YOUR TASK:
If a line holds the word "success", copy it from the entries.

*** INFORMATION Section Begins ***

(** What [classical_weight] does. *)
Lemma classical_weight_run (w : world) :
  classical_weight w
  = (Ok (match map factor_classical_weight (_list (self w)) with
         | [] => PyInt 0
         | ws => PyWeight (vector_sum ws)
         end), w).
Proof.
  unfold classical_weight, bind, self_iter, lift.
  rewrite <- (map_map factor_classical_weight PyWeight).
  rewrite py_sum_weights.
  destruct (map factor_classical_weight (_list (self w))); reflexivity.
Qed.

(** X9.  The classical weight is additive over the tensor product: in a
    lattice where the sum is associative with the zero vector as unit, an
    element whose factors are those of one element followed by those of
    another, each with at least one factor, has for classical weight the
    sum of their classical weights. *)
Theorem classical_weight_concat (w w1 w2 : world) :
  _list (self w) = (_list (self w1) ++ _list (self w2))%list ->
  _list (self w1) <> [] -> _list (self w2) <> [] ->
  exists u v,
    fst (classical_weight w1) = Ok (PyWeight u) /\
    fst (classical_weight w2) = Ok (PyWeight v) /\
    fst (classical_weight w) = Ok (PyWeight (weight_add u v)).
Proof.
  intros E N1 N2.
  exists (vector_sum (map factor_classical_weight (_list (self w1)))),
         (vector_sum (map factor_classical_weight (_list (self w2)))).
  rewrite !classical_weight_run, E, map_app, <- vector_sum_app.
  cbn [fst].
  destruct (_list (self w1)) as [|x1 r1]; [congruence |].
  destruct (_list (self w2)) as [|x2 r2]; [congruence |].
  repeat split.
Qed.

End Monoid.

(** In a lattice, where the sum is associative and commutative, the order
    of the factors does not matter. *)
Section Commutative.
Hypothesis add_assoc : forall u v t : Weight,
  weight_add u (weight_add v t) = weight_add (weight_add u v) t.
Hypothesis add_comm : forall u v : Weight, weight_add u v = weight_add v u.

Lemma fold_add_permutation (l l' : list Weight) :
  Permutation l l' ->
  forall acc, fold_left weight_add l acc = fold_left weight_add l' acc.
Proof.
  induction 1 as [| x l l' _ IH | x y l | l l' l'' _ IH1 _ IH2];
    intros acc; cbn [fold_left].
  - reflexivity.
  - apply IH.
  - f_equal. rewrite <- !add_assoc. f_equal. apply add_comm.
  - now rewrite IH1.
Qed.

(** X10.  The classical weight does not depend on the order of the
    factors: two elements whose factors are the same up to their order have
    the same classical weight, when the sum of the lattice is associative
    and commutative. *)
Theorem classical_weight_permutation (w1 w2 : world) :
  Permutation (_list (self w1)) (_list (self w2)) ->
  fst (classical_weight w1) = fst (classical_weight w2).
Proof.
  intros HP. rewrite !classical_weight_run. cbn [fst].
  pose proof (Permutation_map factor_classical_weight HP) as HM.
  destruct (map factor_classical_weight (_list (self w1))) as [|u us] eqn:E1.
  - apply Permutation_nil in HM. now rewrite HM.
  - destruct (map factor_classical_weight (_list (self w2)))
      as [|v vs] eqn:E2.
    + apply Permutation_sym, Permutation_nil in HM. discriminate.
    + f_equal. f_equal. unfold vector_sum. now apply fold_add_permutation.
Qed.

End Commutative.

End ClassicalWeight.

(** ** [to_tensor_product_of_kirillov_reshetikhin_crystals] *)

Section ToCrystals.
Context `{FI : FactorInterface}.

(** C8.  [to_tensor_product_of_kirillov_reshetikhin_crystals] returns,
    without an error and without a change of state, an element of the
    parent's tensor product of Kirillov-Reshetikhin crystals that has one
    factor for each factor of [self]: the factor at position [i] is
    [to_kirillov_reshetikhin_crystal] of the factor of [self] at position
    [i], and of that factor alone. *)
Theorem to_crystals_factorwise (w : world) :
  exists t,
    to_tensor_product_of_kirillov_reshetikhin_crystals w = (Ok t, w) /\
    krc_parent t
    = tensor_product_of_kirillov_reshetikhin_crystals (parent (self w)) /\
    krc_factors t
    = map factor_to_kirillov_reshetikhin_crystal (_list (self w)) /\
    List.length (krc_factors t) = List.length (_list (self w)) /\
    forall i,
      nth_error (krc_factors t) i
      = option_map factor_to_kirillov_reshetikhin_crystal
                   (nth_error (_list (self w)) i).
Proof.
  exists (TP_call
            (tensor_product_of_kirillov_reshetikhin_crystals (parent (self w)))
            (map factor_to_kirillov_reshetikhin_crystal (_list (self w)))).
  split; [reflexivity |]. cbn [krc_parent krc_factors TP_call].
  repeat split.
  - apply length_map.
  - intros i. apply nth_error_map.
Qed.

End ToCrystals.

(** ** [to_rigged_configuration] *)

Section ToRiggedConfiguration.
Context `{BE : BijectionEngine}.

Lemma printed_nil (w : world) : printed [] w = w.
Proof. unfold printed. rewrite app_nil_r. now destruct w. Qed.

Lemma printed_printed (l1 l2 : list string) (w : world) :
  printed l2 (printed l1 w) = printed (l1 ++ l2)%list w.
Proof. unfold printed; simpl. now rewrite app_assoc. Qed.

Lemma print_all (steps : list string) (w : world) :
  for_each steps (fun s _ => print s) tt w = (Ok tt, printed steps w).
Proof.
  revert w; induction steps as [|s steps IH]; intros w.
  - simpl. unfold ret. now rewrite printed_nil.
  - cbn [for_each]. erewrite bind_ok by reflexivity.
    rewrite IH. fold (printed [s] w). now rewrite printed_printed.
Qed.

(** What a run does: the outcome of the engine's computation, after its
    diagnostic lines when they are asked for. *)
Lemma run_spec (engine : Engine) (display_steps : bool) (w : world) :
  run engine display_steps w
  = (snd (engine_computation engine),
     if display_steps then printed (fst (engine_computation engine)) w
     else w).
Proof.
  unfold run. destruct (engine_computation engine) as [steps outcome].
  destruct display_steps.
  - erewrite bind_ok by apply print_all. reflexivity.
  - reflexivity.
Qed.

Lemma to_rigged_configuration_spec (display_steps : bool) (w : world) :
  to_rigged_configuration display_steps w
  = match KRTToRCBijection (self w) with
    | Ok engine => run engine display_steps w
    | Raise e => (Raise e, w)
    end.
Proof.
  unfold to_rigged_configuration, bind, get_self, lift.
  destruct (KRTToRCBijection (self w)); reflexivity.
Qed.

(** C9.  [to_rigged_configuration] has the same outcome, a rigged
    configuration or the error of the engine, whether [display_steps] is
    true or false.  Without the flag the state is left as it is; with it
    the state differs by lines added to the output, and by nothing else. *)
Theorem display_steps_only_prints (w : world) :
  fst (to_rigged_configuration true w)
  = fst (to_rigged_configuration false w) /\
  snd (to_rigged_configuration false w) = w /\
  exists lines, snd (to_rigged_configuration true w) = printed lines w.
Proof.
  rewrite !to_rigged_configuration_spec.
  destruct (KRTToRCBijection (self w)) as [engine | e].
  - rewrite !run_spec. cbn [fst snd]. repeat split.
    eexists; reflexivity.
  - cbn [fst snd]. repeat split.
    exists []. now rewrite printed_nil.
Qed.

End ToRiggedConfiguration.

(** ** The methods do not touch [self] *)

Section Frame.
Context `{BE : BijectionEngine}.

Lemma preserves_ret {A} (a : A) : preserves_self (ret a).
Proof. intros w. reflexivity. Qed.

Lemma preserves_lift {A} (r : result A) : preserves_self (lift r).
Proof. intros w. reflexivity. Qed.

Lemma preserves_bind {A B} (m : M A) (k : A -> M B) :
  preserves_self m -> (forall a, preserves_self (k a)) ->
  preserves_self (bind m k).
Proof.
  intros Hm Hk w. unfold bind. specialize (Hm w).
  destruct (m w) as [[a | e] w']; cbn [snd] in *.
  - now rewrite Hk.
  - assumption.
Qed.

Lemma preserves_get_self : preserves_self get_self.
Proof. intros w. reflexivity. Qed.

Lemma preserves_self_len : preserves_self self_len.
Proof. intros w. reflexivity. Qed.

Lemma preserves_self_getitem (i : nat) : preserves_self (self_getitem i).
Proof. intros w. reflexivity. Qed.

*** INFORMATION Section Ends ***
*** INFORMATION Section Begins ***

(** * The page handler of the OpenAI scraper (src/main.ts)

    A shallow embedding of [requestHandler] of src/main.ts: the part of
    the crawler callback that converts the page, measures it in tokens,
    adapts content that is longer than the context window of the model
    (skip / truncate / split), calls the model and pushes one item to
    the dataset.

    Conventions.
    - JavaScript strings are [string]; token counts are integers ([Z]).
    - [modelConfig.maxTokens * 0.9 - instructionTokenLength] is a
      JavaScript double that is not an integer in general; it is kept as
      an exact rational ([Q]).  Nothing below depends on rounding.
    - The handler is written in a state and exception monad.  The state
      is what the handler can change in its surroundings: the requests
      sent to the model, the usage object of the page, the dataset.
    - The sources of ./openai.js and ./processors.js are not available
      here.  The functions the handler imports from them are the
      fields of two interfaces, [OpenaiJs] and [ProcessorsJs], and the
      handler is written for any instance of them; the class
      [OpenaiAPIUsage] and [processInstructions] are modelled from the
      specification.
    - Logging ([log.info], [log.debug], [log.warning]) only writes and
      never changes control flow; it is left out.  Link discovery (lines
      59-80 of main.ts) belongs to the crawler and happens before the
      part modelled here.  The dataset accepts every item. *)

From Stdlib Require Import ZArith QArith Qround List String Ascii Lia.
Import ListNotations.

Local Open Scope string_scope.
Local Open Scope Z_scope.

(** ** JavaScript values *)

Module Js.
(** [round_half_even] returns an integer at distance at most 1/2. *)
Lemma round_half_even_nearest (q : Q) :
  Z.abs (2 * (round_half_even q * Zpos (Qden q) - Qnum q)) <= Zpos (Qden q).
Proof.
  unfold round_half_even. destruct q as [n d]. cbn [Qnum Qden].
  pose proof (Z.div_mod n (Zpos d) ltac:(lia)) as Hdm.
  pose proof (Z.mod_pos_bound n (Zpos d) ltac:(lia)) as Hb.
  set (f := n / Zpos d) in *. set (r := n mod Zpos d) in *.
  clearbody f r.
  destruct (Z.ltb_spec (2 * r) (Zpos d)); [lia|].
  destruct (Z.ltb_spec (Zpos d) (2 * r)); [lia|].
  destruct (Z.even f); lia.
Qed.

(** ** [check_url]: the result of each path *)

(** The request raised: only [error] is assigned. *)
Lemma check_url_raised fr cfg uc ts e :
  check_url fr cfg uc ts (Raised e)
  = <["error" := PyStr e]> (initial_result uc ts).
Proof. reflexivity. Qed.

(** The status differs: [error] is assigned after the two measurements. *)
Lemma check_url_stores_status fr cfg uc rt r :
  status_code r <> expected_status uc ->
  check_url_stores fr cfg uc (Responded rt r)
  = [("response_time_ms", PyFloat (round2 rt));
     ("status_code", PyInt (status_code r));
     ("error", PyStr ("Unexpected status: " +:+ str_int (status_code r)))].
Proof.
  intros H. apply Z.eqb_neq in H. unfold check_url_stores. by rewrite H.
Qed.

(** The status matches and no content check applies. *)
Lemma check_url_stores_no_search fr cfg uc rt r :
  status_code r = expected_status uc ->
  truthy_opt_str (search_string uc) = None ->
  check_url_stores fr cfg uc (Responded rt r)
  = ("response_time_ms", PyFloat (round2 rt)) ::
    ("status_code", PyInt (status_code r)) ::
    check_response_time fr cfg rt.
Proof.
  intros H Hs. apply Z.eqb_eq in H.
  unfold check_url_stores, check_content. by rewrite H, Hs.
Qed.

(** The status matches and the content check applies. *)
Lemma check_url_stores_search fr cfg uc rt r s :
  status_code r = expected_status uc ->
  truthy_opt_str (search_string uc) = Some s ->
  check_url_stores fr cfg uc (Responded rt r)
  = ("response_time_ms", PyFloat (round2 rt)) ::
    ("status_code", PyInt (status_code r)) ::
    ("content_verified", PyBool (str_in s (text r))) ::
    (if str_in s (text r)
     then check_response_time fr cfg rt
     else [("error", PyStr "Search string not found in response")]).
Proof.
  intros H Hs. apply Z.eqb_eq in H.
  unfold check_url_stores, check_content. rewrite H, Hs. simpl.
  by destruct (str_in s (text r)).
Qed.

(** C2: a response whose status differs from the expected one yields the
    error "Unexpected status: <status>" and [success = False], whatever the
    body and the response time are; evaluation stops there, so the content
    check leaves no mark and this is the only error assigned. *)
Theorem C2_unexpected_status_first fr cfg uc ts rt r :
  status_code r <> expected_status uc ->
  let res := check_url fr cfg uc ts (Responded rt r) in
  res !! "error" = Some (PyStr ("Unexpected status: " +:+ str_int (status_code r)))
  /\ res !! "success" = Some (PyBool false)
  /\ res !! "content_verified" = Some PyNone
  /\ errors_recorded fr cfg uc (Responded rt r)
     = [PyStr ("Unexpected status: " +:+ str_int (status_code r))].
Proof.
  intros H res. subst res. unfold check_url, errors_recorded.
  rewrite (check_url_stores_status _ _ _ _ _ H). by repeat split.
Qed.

*** INFORMATION Section Ends ***

TASK RESPONSE:
    error "Unexpected status: <status>" and [success = False], whatever the
  /\ res !! "success" = Some (PyBool false)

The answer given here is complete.